01 avril 2007

Rien, mais déjà beaucoup

Abaissement des droits de douane sur l’éthanol, reprise des négociations du cycle de Doha, sur ces deux dossiers présentés comme importants par la partie brésilienne, Lula n’a pas caché n’avoir rien obtenu.

Malgré tout, de toutes les réunions entre les deux présidents, celle-ci a été la plus productive, dixit Lula. Faut-il y voir une pirouette ? Ou convient-il de tenter de comprendre ce que cache cette formule ?

Une clé est peut-être donnée par les propos qui suivent : « Les accords que nous avons signés aujourd’hui et que nous pourrions signer dans le futur sont de nature à affirmer, sans le moindre doute, que les relations entre les États-Unis et le Brésil ne sont pas seulement nécessaires, mais sont stratégiques. »

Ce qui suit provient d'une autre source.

(* ===== verification/LockProps.v ===== *)
(** The lock under every interleaving.

    Any number of users take, release and drop one lock, in any order, with lost
    requests and responses, crashes and clocks that disagree.  The invariant is a
    property of the successive records of the lock object. *)

From S2P Require Import Prelude Storage Interleave Lock.
From stdpp Require Import sorting options.

(** ** The records of a lock *)

(** The objects written at a path, oldest first. *)
Definition writes_at (p : string) (h : list change) : list StoredObject :=
  omap (fun e =>
    match e with
    | Wrote q o => if decide (q = p) then Some o else None
    | Deleted _ => None
    end) h.

Lemma writes_at_app p h h' : writes_at p (h ++ h') = writes_at p h ++ writes_at p h'.
Proof. apply omap_app. Qed.

Lemma writes_at_elem p h o : o ∈ writes_at p h <-> Wrote p o ∈ h.
Proof.
  unfold writes_at. rewrite list_elem_of_omap. split.
  - intros ([q u|q] & Hin & E); [|done]. case_decide; by simplify_eq.
  - intros Hin. eexists; split; [done|]. simpl. by rewrite decide_True.
Qed.

Lemma writes_at_stored p h o : replay h !! p = Some o -> last (writes_at p h) = Some o.
Proof.
  induction h as [|e h IH] using rev_ind; [done|].
  rewrite replay_snoc, writes_at_app. destruct e as [q u|q]; simpl.
  - destruct (decide (q = p)) as [->|Hne]; simpl.
    + rewrite lookup_insert_eq. intros [= ->]. by rewrite last_snoc.
    + rewrite lookup_insert_ne, app_nil_r by done. apply IH.
  - rewrite app_nil_r. destruct (decide (q = p)) as [->|Hne]; [by rewrite lookup_delete_eq|].
    rewrite lookup_delete_ne by done. apply IH.
Qed.

Lemma writes_at_absent p h : replay h !! p = None -> Deleted p ∉ h -> writes_at p h = [].
Proof.
  intros Hnone Hnd. destruct (writes_at p h) as [|o l] eqn:E; [done|].
  destruct (written_stored h p o) as [o' Ho']; [|done|congruence].
  apply writes_at_elem. rewrite E. by left.
Qed.

Lemma writes_at_sorted w p :
  world_wf w -> StronglySorted Z.lt (so_version <$> writes_at p (w_history w)).
Proof.
  intros Hwf. pose proof (ww_sorted w Hwf) as Hs. revert Hs.
  generalize (w_history w). clear. induction l as [|e l IH]; [by constructor|].
  destruct e as [q o|q]; simpl; [|done]. intros [Hs Ho]%StronglySorted_inv.
  case_decide; simpl; [|by apply IH]. constructor; [by apply IH|].
  rewrite Forall_forall in Ho |- *. intros v (u & -> & Hu)%list_elem_of_fmap.
  apply Ho, (change_versions_elem _ q). apply writes_at_elem. by subst.
Qed.

Lemma StronglySorted_reverse (l : list Z) :
  StronglySorted Z.lt l -> StronglySorted Z.gt (reverse l).
Proof.
  induction 1 as [|x l Hl IH Hx]; [by constructor|]. rewrite reverse_cons.
  assert (Forall (Z.lt x) (reverse l)) as Hx' by (by rewrite reverse_Permutation).
  revert IH Hx'. generalize (reverse l). clear. intros k.
  induction k as [|v k IHk]; simpl; [repeat constructor|].
  intros [? ?]%StronglySorted_inv [? ?]%Forall_cons. constructor; [by apply IHk|].
  apply Forall_app. split; [done|]. repeat constructor. lia.
Qed.

Section LockProps.
Context `{Json LockInfo} (L : string).

Definition lock_rec (o : StoredObject) : option LockInfo := from_slice (so_data o).

(** A record follows another when the holder gives the lock back, or when a new
    holder takes over a lock it found expired, under the next number. *)
Inductive lock_next (i j : LockInfo) : Prop :=
  | next_released :
      li_holder_id j = li_holder_id i -> li_acquired_at j = li_acquired_at i ->
      li_sequence_number j = li_sequence_number i -> lock_next i j
  | next_taken_over :
      li_sequence_number j = (li_sequence_number i + 1)%N ->
      (li_expires_at i <= li_acquired_at j)%Z -> lock_next i j.

(** Newest first. *)
Inductive lock_chain : list StoredObject -> Prop :=
  | chain_nil : lock_chain []
  | chain_first o i :
      lock_rec o = Some i -> li_sequence_number i = 1%N -> lock_chain [o]
  | chain_next o o' l i i' :
      lock_chain (o :: l) -> lock_rec o = Some i -> lock_rec o' = Some i' -> lock_next i i' ->
      lock_chain (o' :: o :: l).

Definition lock_inv (h : list change) : Prop :=
  (Deleted L ∉ h) /\ lock_chain (reverse (writes_at L h)).

Lemma lock_chain_rec l o : lock_chain l -> o ∈ l -> is_Some (lock_rec o).
Proof. induction 1; set_solver. Qed.

Lemma lock_next_seq i j :
  lock_next i j -> (li_sequence_number i <= li_sequence_number j <= li_sequence_number i + 1)%N.
Proof. intros []; lia. Qed.

(** Numbers never go down. *)
Lemma lock_chain_mono l o o' i i' :
  lock_chain (o :: l) -> o' ∈ o :: l -> lock_rec o = Some i -> lock_rec o' = Some i' ->
  (li_sequence_number i' <= li_sequence_number i)%N.
Proof.
  intros Hc. remember (o :: l) as k eqn:Ek. revert o l i Ek.
  induction Hc as [|u j Hu Hj|u u' k j j' Hc IH Hu Hu' Hn]; intros o l i Ek; simplify_eq.
  - intros ->%list_elem_of_singleton. naive_solver.
  - intros [->|Hin]%elem_of_cons ??; [naive_solver lia|].
    assert (li_sequence_number i' <= li_sequence_number j)%N by (by eapply IH).
    apply lock_next_seq in Hn. naive_solver lia.
Qed.

(** A number is at most the version of its record, so it never reaches the bound
    of the saturating addition. *)
Lemma lock_chain_bound l o i :
  lock_chain l -> StronglySorted Z.gt (so_version <$> l) ->
  Forall (fun o => 0 < so_version o)%Z l -> o ∈ l -> lock_rec o = Some i ->
  (Z.of_N (li_sequence_number i) <= so_version o)%Z.
Proof.
  intros Hc. revert o i.
  induction Hc as [|u j Hu Hj|u u' k j j' Hc IH Hu Hu' Hn]; intros o i Hs Hpos.
  - by intros ?%elem_of_nil.
  - intros ->%list_elem_of_singleton Hi. simplify_eq. inversion Hpos; subst. lia.
  - simpl in Hs. apply StronglySorted_inv in Hs as [Hs Hgt].
    inversion Hpos as [|?? Hp Hps]; subst.
    intros [->|Hin]%elem_of_cons Hi; [|by apply IH].
    assert (Z.of_N (li_sequence_number j) <= so_version u)%Z.
    { apply IH; try done. by left. }
    inversion Hgt; subst. apply lock_next_seq in Hn. simplify_eq. lia.
Qed.

(** ** The invariant is kept *)

Lemma lock_inv_other h p o : p <> L -> lock_inv h -> lock_inv (h ++ [Wrote p o]).
Proof.
  intros Hne [Hnd Hc]. split; [set_solver|].
  rewrite writes_at_app. simpl. rewrite decide_False by done. by rewrite app_nil_r.
Qed.

Lemma lock_inv_wrote h o :
  lock_inv h -> lock_chain (o :: reverse (writes_at L h)) -> lock_inv (h ++ [Wrote L o]).
Proof.
  intros [Hnd _] Hc. split; [set_solver|].
  rewrite writes_at_app. simpl. rewrite decide_True by done. by rewrite reverse_snoc.
Qed.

Lula se berce-t-il d’illusions ? En tout cas, cette déclaration révèle sa vision du monde et, surtout, des Amériques : un géant au nord, les États-Unis, et un géant au sud, le Brésil, doivent s’entendre pour imposer leur leadership au continent. Il y a dix ans encore, ce scénario n’aurait eu aucune crédibilité, les États-Unis donnant l'impression de largement dominer le monde. Aujourd’hui, alors que son économie pèse de moins en moins dans les échanges internationaux, que son armée est embourbée en Irak, que sa diplomatie est impuissante à régler les conflits, il n’est pas interdit d’imaginer que se prépare une nouvelle façon de partager, dans une certaine proportion, le pouvoir.